You want frazzled? I'll give you frazzled.
I really do enjoy magazines. Really. But at certain times in life—for instance, when a close family member has cancer, or you're nauseated—the protracted cleverness is downright annoying.
Made-up words like "glowification" regarding facial treatments make me want to punch somebody. Interviews with washed-up Hollywood types, who are described as sitting next to their pool in a flowing silk mumu, I couldn't care less about. Alternatively, interviews with the latest Hollywood "it girl," whose lunch is inevitably described as a Big Salad and who claims she never diets, inspire me to rip the page to shreds.
As an editor, I roll my eyes when some 22-year-old mixed media artist in Manhattan is said to have a "well-edited wardrobe" of vintage blouses and $600 heels. I'm sure museum professionals are just as insulted when a frou frou boutique is deemed "well-curated."

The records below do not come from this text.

(** * Inventory fulfilment core of the distribution back end

    A shallow embedding of the request lifecycle (the dealer-request
    routes, [src/unnamed/part_004]), the lot ledger ([models/DealerStock.js],
    [models/StockAllocation.js], [models/DealerRequest.js],
    [models/Product.js]) and the FIFO allocation engine (the
    stock-allocation routes, [src/unnamed/part_008]), with the properties the
    specification states about them.

    Conventions of the embedding.
    - A JavaScript [Number] is an exact rational ([Q]).  On whole numbers
      of magnitude below 2^53 ([safe_integer]) the sums, differences and
      comparisons of IEEE doubles are exact, and the program computes what
      the model computes; statements that depend on the value of a sum or a
      difference say so in their hypotheses.  On fractional quantities the
      doubles of the program round, which the module [Binary64] at the end of
      the definitions replays for the allocation loop.
    - A string is a list of characters; the schema paths declared with
      [trim: true] store their text with the blanks around it removed, a
      value of the request body that Mongoose cannot cast to a string makes
      the [save] of the document fail.
    - A MongoDB collection is a list of documents in insertion order; a
      document is a record; [_id] is a natural number drawn from a counter
      kept in the store.
    - [doc.save()] runs the schema validators first and the schema's
      [pre('save')] hook next, as Mongoose does; a failed validator or hook
      is an exception, which the handlers' [catch] turns into a 500 reply
      while everything saved before it stays saved.
    - A handler is a function from the store and its inputs to the store
      after the call and the HTTP reply. *)

From Stdlib Require Import List Bool Arith PeanoNat NArith ZArith QArith Qminmax.
From Stdlib Require Import Lia Lqa Ascii String Permutation Sorting.Sorted.
From Stdlib Require PrimFloat Uint63.
Import ListNotations.
Local Open Scope Q_scope.
(** The entries those loops select: the live ones whose type, once
    relabelled, is among [target]. *)
Definition targeted (ws : Z -> bool) (target : Z) (bp : Backend) : bool :=
  negb (dead_end bp)
  && ((target =? BACKEND_TYPE_ALL)
      || negb (Z.land target (bkend_type (relabel_walsender ws bp)) =? 0)).

Definition is_live (bp : Backend) : bool := negb (dead_end bp).

Definition nonzero (p : Z) : bool := negb (p =? 0).

(** The children [TerminateChildren] signals, in the order it does. *)
Definition terminate_targets (s : PM) : list Z :=
  map pid (filter is_live (BackendList s))
  ++ filter nonzero (map (pidv s) shmem_specials).

(** The children [process_pm_reload_request] signals, in the order it
    does. *)
Definition reload_targets (s : PM) : list Z :=
  map pid (filter is_live (BackendList s))
  ++ filter nonzero
       (map (pidv s)
          [StartupPID; BgWriterPID; CheckpointerPID; WalWriterPID; WalReceiverPID;
           WalSummarizerPID; AutoVacPID; PgArchPID; SysLoggerPID; SlotSyncWorkerPID]).

Definition is_quit_like (sg : Signal) : bool :=
  match sg with SIGQUIT | SIGKILL | SIGABRT => true | _ => false end.

(** *** Launching background workers *)

(** An entry of the registry as [do_start_bgworker] makes it. *)
Definition is_worker_entry (bn : Backend) : bool :=
  (bkend_type bn =? BACKEND_TYPE_BGWORKER) && negb (dead_end bn)
  && negb (bgworker_notify bn).
(** C5.  For a window of two January firsts (of years outside 0..99 and
    in range), the axis is by month exactly when the span of the window in
    days, divided by 365.25 and rounded, is at most 1; the domain is then
    the first of the month before [minDate] and the first of the month
    after [maxDate]; otherwise the axis is by year over the window itself.
    A window of exactly one year has the rounded span 1. *)
Theorem axis_granularity_by_span `{host : Host} (y0 y1 : Z) (gWidth : Q) :
  zoneWithinADay -> plainYear y0 -> plainYear y1 ->
  xAxisFor (Jan1 y0) (Jan1 y1) gWidth
  = (if le (spanYears (Jan1 y0) (Jan1 y1)) (Some 1)
     then (Month, {| ts_domain := (firstOf y0 (-1), firstOf y1 1);
                     ts_range := (margin.left, gWidth) |})
     else (Year, {| ts_domain := (Jan1 y0, Jan1 y1);
                    ts_range := (margin.left, gWidth) |}))
  /\ spanYears (Jan1 y0) (Jan1 (y0 + 1)) = Some 1.
Proof.
  intros Hz H0 H1. split.
  - unfold xAxisFor. rewrite diff_years_Jan1.
    destruct (le (spanYears (Jan1 y0) (Jan1 y1)) (Some 1)); [|reflexivity].
    rewrite !getFullYear_Jan1, !getMonth_Jan1. cbn [addZ option_map].
    rewrite !new_Date_first_of by (assumption || lia). reflexivity.
  - pose proof (spanYears_Jan1_le_1 y0 (y0 + 1)) as L.
    rewrite spanYears_Jan1 in *. cbn [le] in L.
    replace (Z.abs (y0 + 1 - y0) <=? 1) with true in L
      by (symmetry; apply Z.leb_le; lia).
    apply Z.leb_le in L. f_equal.
    pose proof (ESDateFacts.DayFromYear_next y0) as N.
    assert (D : 365 <= DaysInYear y0).
    { unfold DaysInYear.
      destruct (y0 mod 4 =? 0), (y0 mod 100 =? 0), (y0 mod 400 =? 0);
        cbn; lia. }
    revert L. rewrite N. Z.div_mod_to_equations. lia.
Qed.

Lemma axis_granularity_by_span_witness :
  fst (xAxisFor (host := Sample.host)
         (Jan1 (host := Sample.host) 2023) (Jan1 (host := Sample.host) 2024)
         920) = Month.
Proof.
  refine (eq_trans
            (f_equal fst
               (proj1 (axis_granularity_by_span (host := Sample.host)
                         2023 2024 920 _ _ _))) _).
  - by_computation.
  - by_computation.
  - by_computation.
  - reflexivity.
Defined.

(* ------------------------------------------------------------------ *)
(** ** [update] on a table without rows *)

(** C6, refuted as stated: on a table without rows [update] still builds
    both axis scales. *)
Lemma update_no_rows_builds_scales :
  (exists r,
     fst (update (host := Sample.host) (Sample.options []) Sample.now
                 newVisual) = Ok r)
  /\ xScale (snd (update (host := Sample.host) (Sample.options [])
                         Sample.now newVisual)) <> None
  /\ yScale (snd (update (host := Sample.host) (Sample.options [])
                         Sample.now newVisual)) <> None.
Proof.
  split; [|split].
  - exists {| r_minDate := InvalidDate; r_maxDate := InvalidDate;
              r_timelineData := []; r_header := NoImage;
              r_axis := {| ax_granularity := Year; ax_ticks := [] |};
              r_ticks := []; r_lines := []; r_boxes := [] |}.
    reflexivity.
  - intros H. discriminate H.
  - intros H. discriminate H.
Qed.

(** C6, amended.  On a table without rows and with a layout other than
    header and footer, [update] ends without an exception and draws no
    event: no colour entry, no line, no box; the window is a pair of
    Invalid Dates.  The two axis scales are built all the same, the time
    scale by year over that invalid window.  (d3 puts no tick on an axis
    whose domain is invalid.) *)
Theorem update_no_rows `{host : Host}
  (options : VisualUpdateOptions) (currentDate : JSDate) (v : Visual)
  (dv : DataView) (tv : DataViewTable) :
  hd_error (dataViews options) = Some dv ->
  table dv = Some tv ->
  rows tv = [] ->
  isHeaderOrFooter (parseSettings (Some dv)) = false ->
  (forall r, axisTicks Year {| ts_domain := (InvalidDate, InvalidDate);
                               ts_range := r |} = []) ->
  update options currentDate v
  = (Ok {| r_minDate := InvalidDate; r_maxDate := InvalidDate;
           r_timelineData := []; r_header := NoImage;
           r_axis := {| ax_granularity := Year; ax_ticks := [] |};
           r_ticks := []; r_lines := []; r_boxes := [] |},
     {| settings := Some (parseSettings (Some dv));
        xScale :=
          Some {| ts_domain := (InvalidDate, InvalidDate);
                  ts_range :=
                    (margin.left,
                     (viewport_width options - margin.left - margin.right)%Q)
               |};
        yScale :=
          Some {| ls_domain := ((-105)%Q, 105%Q);
                  ls_range :=
                    ((viewport_height options - margin.top - margin.bottom)%Q,
                     margin.top) |};
        colorDataByYear := Some [] |}).
Proof.
  intros Hd Ht Hr Hl Hticks.
  pose proof Hl as Hl'. unfold isHeaderOrFooter in Hl'.
  apply orb_false_elim in Hl'. destruct Hl' as [Hh Hf].
  unfold update. rewrite Hd.
  unfold bindM at 1. unfold set_settings at 1.
  unfold bindM at 1. unfold field at 1. cbn [settings].
  rewrite Hl.
  unfold extract, CONVERTER. rewrite Ht, Hr. cbn [rowLoop bind slice0 firstn].
  unfold bindM at 1. unfold lift at 1.
  unfold bindM at 1. unfold lift at 1.
  unfold selectWindow. cbn [List.length Nat.ltb Nat.leb].
  unfold dataWindow. cbn [map].
  change (new_Date_value (Math_min [])) with InvalidDate.
  change (new_Date_value (Math_max [])) with InvalidDate.
  cbn [getFullYear addZ option_map NaN new_Date].
  unfold bindM at 1. unfold getColorDataByYear, set_colorDataByYear.
  unfold colorTable. cbn [getFullYear NaN].
  unfold bindM at 1. unfold renderHeaderAndFooter.
  unfold bindM at 1. unfold field at 1. cbn [settings].
  rewrite Hh, Hf. unfold ret at 1.
  unfold bindM at 1. unfold renderXandYAxis, xAxisFor.
  cbn [diff_years getTime NaN le].
  unfold bindM at 1. unfold set_xScale at 1.
  unfold bindM at 1. unfold set_yScale at 1.
  unfold ret at 1. rewrite Hticks.
  unfold bindM at 1. unfold renderXAxisCirclesAndQuarters.
  unfold bindM at 1. unfold field at 1. cbn [colorDataByYear].
  unfold lift at 1. cbn [mapi ax_ticks].
  unfold bindM at 1. unfold renderTimeRangeLines. unfold ret at 1.
  unfold bindM at 1. unfold renderBox. unfold ret at 1.
  unfold ret. cbn [settings xScale yScale colorDataByYear].
  reflexivity.
Qed.
(** * SOUR bioreactor monitor: the real-time metrics pipeline

    A shallow embedding of three parts of the repository and the
    properties its design document states about them:

    - [Metrics]: [calculateMetrics] of the [useWebSocket] hook
      (Frontend/project/src/hooks), the derivation step applied to
      every frame that arrives;
    - [Transport]: the [WebSocketManager] class
      (Frontend/project/src/utils), as a transition system over the
      manager's fields, the sockets it has constructed and the timers
      it has armed;
    - [Persistence]: the [DatabaseConnection] class (src/data/database.py,
      read off its compiled module), in a state-and-exception monad over
      the two stores.
    - [Mock]: the mock telemetry source ([generateMockMetrics],
      [MockWebSocketManager]) and the [useWebSocket] hook that feeds the
      store from it;
    - [Chart]: the window of points of [MetricsChart];
    - [FeatureFlags]: the feature registry and the store's copy of it.

    JavaScript numbers are modelled as real numbers: rounding is not
    modelled.  Every concrete evaluation below involves only values that
    binary64 represents and computes exactly. *)

From Stdlib Require Import ZArith List String Ascii DecimalString Bool Lia.
From Stdlib Require Import QArith Reals Lra.
From stdpp Require Import base list.
Import ListNotations.

(* ================================================================== *)
(** * Dates: [Date.prototype.toISOString] *)
(* ================================================================== *)

Module IsoDate.

Local Open Scope Z_scope.

Definition msPerDay : Z := 86400000.

(** Decimal digit of [d] (taken modulo 10) as a character. *)
Definition digit (d : Z) : ascii :=
  ascii_of_nat (48 + Z.to_nat (d mod 10)).

(** [pad n z]: the [n] low decimal digits of [z], zero filled. *)
Fixpoint pad (n : nat) (z : Z) : string :=
  match n with
  | O => EmptyString
  | S n' => (pad n' (z / 10) ++ String (digit z) EmptyString)%string
  end.

(** Proleptic Gregorian (year, month, day) of a day number counted from
    1970-01-01, on the 400-year cycle starting on 1 March of year 0. *)
Definition civil_from_days (days : Z) : Z * Z * Z :=
  let z := days + 719468 in
  let era := z / 146097 in
  let doe := z - era * 146097 in
  let yoe := (doe - doe / 1460 + doe / 36524 - doe / 146096) / 365 in
  let doy := doe - (365 * yoe + yoe / 4 - yoe / 100) in
  let mp := (5 * doy + 2) / 153 in
  let d := doy - (153 * mp + 2) / 5 + 1 in
  let m := if mp <? 10 then mp + 3 else mp - 9 in
  let y := yoe + era * 400 + (if m <=? 2 then 1 else 0) in
  (y, m, d).

(** Years 0..9999 print with four digits, the others with a sign and
    six. *)
Definition year_string (y : Z) : string :=
  let sign : string := if y <? 0 then "-"%string else "+"%string in
  if (0 <=? y) && (y <=? 9999) then pad 4 y
  else String.append sign (pad 6 (Z.abs y)).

Oh! Oh! And the parenting magazines! Yes, these can be fun and informative. But the sitcom-like frazzled tone of them seems so irrelevant when your kid stuffs a quarter inch of a candy cane up his right nostril—in March—and you have to coach him in the process of removing his finger from the nostril and blowing hard. The sight of an aging mint shard flying from your toddler's nose, that's the symbol of relief. Relief that 1) He isn't hurt, 2) You don't have to go to the emergency room, 3) You don't have to explain to a doctor why your kid had access to a candy cane long past the kosher window of time, which expired three months ago, and 4) Medical bills, relegated to the Stupid Tax file, for frantically handing your kid an old Christmas confection shoved in a kitchen drawer because he ate the entire roll of Mentos yesterday and won't get in the car until he gets a mint. A MINT, I TELL YOU.
The parenting magazines, they don't get specific like that.
Maybe I'm just a bitter old hag.
But Ethan asking sweetly for some fifis (fishies: Goldfish crackers), well. That's a made-up word I can get behind.